_HOW TO COMPLETE THIS TASK_. Starting at the line below holding "destruct (strings.Split image" and stopping at the line holding "Lemma main_getCurrentVersions_run s", print every line exactly, both ends included, and leave the rest out.

_RECORDS FOR THIS TASK_.
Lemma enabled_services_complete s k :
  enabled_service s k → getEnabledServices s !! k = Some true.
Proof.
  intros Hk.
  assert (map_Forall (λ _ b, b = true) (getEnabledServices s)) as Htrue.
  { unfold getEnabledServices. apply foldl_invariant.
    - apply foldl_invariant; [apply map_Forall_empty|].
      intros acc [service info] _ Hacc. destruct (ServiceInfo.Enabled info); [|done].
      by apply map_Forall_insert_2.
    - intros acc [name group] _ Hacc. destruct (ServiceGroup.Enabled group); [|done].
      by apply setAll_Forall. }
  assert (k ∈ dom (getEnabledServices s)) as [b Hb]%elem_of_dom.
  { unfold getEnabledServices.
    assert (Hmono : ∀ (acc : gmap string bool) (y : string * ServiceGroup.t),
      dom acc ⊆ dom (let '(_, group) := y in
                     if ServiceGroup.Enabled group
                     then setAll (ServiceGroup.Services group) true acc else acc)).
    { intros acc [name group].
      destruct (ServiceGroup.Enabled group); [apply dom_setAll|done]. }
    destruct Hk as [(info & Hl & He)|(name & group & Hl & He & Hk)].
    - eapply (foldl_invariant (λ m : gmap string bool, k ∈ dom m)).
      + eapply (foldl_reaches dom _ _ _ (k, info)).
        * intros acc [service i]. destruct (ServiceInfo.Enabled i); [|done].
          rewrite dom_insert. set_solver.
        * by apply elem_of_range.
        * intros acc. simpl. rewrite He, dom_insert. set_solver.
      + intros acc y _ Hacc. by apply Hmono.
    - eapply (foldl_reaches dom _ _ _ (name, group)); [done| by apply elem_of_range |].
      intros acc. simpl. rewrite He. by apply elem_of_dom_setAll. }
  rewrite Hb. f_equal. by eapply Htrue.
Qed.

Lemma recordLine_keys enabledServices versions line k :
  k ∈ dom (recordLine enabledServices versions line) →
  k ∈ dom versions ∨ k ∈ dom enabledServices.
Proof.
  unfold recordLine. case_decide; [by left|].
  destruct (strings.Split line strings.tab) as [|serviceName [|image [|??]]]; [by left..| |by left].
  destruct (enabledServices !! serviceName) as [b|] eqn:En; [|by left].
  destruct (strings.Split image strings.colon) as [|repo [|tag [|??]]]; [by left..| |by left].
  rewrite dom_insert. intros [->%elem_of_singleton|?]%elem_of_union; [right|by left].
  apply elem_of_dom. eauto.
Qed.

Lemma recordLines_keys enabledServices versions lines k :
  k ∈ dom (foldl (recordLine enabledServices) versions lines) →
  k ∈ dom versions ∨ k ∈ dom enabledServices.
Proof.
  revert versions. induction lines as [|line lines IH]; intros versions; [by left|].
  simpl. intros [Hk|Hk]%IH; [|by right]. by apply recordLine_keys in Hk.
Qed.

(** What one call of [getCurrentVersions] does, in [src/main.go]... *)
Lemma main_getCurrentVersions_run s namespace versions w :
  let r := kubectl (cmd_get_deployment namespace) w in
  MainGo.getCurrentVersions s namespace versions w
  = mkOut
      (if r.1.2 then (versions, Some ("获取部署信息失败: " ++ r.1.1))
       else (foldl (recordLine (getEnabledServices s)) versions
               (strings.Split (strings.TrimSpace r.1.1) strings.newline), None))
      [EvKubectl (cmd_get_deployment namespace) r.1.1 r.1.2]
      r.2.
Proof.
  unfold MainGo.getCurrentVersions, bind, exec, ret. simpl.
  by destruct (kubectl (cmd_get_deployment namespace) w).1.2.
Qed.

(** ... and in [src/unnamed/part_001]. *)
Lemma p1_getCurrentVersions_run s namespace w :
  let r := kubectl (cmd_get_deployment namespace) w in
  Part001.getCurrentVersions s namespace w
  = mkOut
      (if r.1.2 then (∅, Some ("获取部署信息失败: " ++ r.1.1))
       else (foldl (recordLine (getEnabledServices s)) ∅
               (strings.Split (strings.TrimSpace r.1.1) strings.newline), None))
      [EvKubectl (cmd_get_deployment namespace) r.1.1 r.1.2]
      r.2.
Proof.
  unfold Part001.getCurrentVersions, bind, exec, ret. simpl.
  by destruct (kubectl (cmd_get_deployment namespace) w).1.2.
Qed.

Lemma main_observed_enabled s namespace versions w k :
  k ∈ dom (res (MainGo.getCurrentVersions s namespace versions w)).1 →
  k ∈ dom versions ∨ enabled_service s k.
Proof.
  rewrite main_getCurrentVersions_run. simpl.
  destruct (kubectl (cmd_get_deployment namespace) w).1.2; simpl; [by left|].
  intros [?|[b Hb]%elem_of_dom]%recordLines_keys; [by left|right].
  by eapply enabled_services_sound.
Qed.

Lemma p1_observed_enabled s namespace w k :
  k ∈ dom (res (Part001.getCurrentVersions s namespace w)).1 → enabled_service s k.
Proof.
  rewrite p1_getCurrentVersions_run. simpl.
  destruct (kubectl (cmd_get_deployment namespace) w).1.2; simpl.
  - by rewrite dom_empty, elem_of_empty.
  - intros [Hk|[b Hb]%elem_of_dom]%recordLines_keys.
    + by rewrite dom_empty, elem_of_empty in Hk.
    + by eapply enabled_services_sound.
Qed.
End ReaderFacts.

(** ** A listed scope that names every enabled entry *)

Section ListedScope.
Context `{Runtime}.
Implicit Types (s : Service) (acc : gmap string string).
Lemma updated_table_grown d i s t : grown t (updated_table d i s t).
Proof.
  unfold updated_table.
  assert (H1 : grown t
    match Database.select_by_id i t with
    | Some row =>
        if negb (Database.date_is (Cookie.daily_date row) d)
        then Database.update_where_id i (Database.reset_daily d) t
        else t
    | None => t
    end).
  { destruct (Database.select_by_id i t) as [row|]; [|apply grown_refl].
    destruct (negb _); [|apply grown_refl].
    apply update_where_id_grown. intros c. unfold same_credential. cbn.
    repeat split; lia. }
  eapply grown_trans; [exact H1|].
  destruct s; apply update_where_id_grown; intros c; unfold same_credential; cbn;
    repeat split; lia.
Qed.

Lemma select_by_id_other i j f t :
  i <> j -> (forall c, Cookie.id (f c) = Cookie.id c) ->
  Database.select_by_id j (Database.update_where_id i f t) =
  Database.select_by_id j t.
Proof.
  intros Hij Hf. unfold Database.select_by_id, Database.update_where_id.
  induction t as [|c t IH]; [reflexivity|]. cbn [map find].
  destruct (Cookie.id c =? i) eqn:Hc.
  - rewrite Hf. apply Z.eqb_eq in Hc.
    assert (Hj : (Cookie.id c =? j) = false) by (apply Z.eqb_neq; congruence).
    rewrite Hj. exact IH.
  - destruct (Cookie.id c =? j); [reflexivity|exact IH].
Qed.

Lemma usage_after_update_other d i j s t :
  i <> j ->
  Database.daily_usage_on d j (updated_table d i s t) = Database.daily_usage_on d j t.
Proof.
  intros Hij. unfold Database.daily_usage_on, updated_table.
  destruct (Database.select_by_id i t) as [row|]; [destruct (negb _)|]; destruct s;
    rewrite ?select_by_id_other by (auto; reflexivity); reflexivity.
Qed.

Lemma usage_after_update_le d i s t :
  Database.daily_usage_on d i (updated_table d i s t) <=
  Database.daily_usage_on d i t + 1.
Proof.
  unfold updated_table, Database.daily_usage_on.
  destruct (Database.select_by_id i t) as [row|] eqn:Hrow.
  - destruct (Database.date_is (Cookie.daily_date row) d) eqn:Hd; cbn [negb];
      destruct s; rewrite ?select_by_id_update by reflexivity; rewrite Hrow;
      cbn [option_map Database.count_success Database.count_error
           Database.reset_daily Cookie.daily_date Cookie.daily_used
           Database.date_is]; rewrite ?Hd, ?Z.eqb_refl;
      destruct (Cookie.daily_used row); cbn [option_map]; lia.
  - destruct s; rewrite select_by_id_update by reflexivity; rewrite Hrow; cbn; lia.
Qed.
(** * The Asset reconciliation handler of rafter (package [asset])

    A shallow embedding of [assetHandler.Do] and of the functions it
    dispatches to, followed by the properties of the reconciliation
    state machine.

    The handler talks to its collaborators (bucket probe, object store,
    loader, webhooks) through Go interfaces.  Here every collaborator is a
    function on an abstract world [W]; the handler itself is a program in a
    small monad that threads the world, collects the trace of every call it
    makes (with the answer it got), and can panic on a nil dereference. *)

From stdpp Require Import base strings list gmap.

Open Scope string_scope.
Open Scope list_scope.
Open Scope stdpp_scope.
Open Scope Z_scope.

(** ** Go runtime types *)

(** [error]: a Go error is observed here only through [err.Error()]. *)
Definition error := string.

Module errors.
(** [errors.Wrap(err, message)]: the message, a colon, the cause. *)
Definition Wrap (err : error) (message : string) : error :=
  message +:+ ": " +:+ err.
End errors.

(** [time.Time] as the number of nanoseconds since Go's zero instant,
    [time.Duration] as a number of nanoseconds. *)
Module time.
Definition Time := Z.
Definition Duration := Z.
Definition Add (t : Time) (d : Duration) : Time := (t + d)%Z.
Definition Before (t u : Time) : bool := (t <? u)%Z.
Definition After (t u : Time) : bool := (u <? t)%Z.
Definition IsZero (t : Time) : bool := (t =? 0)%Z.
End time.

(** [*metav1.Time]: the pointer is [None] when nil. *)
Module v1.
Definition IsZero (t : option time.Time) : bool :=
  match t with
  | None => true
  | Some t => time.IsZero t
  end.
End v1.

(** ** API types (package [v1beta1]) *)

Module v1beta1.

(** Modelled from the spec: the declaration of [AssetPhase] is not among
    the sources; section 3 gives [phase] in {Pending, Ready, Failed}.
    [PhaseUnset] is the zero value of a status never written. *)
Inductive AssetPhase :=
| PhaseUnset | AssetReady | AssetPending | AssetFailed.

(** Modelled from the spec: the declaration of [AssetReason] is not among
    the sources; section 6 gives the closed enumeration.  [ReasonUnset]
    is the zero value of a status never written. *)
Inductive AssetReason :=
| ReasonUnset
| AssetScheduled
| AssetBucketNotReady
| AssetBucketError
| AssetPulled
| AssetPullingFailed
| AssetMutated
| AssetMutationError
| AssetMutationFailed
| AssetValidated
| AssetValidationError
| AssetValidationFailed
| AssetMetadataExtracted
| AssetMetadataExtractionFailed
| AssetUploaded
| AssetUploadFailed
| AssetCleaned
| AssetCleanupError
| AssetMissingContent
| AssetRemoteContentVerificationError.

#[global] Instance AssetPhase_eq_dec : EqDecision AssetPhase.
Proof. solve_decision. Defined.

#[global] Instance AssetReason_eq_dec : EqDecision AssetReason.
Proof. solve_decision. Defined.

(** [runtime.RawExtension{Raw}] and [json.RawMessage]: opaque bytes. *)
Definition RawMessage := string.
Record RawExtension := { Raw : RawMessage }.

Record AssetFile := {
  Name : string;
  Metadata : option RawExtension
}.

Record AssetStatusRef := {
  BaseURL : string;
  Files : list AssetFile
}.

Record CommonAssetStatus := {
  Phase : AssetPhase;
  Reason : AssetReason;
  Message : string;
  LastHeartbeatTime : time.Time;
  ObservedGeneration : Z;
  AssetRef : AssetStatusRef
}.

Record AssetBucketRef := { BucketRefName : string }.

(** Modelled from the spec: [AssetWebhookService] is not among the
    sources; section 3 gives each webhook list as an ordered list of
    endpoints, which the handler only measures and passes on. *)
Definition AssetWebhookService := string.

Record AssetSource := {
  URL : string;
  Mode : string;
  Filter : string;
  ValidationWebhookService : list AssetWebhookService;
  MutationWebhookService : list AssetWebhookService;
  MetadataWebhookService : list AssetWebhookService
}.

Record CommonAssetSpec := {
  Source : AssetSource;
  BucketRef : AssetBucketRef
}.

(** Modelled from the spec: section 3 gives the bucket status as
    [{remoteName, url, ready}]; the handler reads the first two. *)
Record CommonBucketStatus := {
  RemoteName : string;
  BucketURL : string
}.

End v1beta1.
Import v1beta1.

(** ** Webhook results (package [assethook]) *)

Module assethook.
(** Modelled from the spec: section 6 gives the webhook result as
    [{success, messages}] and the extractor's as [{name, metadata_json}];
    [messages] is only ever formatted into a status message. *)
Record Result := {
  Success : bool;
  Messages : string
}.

_RESPONSE_.
  destruct (strings.Split image strings.colon) as [|repo [|tag [|??]]]; [by left..| |by left].
  rewrite dom_insert. intros [->%elem_of_singleton|?]%elem_of_union; [right|by left].
  apply elem_of_dom. eauto.
Qed.

Lemma recordLines_keys enabledServices versions lines k :
  k ∈ dom (foldl (recordLine enabledServices) versions lines) →
  k ∈ dom versions ∨ k ∈ dom enabledServices.
Proof.
  revert versions. induction lines as [|line lines IH]; intros versions; [by left|].
  simpl. intros [Hk|Hk]%IH; [|by right]. by apply recordLine_keys in Hk.
Qed.

(** What one call of [getCurrentVersions] does, in [src/main.go]... *)
Lemma main_getCurrentVersions_run s namespace versions w :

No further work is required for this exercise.